═══ INFORMATION SUPPLIED

(** X19: in every yielded event, the pointing of a telescope with a trigger
    time is read from that telescope's own monitoring table, at the index
    that [argmin] answers for the column of time stamps less the telescope's
    own trigger time: the first row whose rounded signed difference to that
    time is the least.  Where no difference is rounded, this is the first
    row with the least time stamp of the table, whatever the trigger time of
    the telescope. *)
Theorem X19_telescope_pointing_of_event f a run ev tel :
  _generate_events f a = Ok run → ev ∈ yielded run →
  tel ∈ TelMap.keys (trigger_tel ev) →
  ∃ table t i row,
    telescope_pointing f !! tel_name tel = Some table ∧
    TelMap.get tel (trigger_tel ev) ≫= time = Some t ∧
    argmin (minus_scalar (tp_telescopetrigger_time <$> table) t) = Ok i ∧
    table !! i = Some row ∧
    (∀ row', row' ∈ table →
       fl64 (tp_telescopetrigger_time row - t) ≤ fl64 (tp_telescopetrigger_time row' - t)) ∧
    (exact_differences (tp_telescopetrigger_time <$> table) t →
       argmin (tp_telescopetrigger_time <$> table) = Ok i ∧
       ∀ row', row' ∈ table →
               tp_telescopetrigger_time row ≤ tp_telescopetrigger_time row') ∧
    TelMap.get tel (pointing_tel ev) =
      Some {| azimuth := Some (tp_azimuth row); altitude := Some (tp_altitude row) |}.
Proof.
  intros Hrun Hev Hin.
  destruct (generate_events_yielded _ _ _ _ Hrun Hev)
    as (st0 & c & row0 & st & st' & _ & _ & _ & _ & Hbody & ->).
  destruct (event_body_Ok _ _ _ _ _ _ _ Hbody) as (Hh & _).
  apply header_inv in Hh as (_&_&_&Htel&_&_). rewrite Htel in Hin |- *.
  destruct (triggered_keys f a c row0 st) as [Hnd Hkeys].
  destruct (event_body_pointing _ _ _ _ _ _ _ Hbody)
    as (d1 & d2 & _ & Hloop & Htel1 & Hp1 & ->).
  destruct (fill_telescope_pointing_loop_entries _ _ _ _ _ Hloop) as (_ & _ & Hentries);
    [|done| |].
  { intros k Hk. by destruct (Hkeys _ Hk). }
  { rewrite Hp1. by intros k _ ?%elem_of_nil. }
  destruct (Hentries _ Hin) as (table & t & i & row & Hnode & Ht & Hi & Hrow & Hget).
  rewrite Htel1 in Ht.
  exists table, t, i, row.
  assert (∀ row', row' ∈ table →
            fl64 (tp_telescopetrigger_time row - t) ≤
            fl64 (tp_telescopetrigger_time row' - t)) as Hle.
  { destruct (argmin_spec _ _ Hi) as (m & Hm & Hle & _).
    unfold minus_scalar in Hm, Hle. rewrite !list_lookup_fmap, Hrow in Hm.
    injection Hm as <-.
    intros row' [j Hj]%list_elem_of_lookup. apply (Hle j).
    by rewrite !list_lookup_fmap, Hj. }
  split_and!; [done..| |done].
  intros Hexact. rewrite argmin_minus_scalar in Hi by done. split; [done|].
  intros row' Hin'. specialize (Hle _ Hin').
  rewrite !(exact_differences_elem _ _ _ Hexact) in Hle;
    [lia | by apply list_elem_of_fmap_2 | apply list_elem_of_fmap_2;
                                          by eapply list_elem_of_lookup_2].
Qed.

══════

• [WHAT YOU ARE ASKED TO DO]: Go through the material and select each line with the string "Hrun" in it.

• [TASK SOLUTION]:
  intros Hrun Hev Hin.
  destruct (generate_events_yielded _ _ _ _ Hrun Hev)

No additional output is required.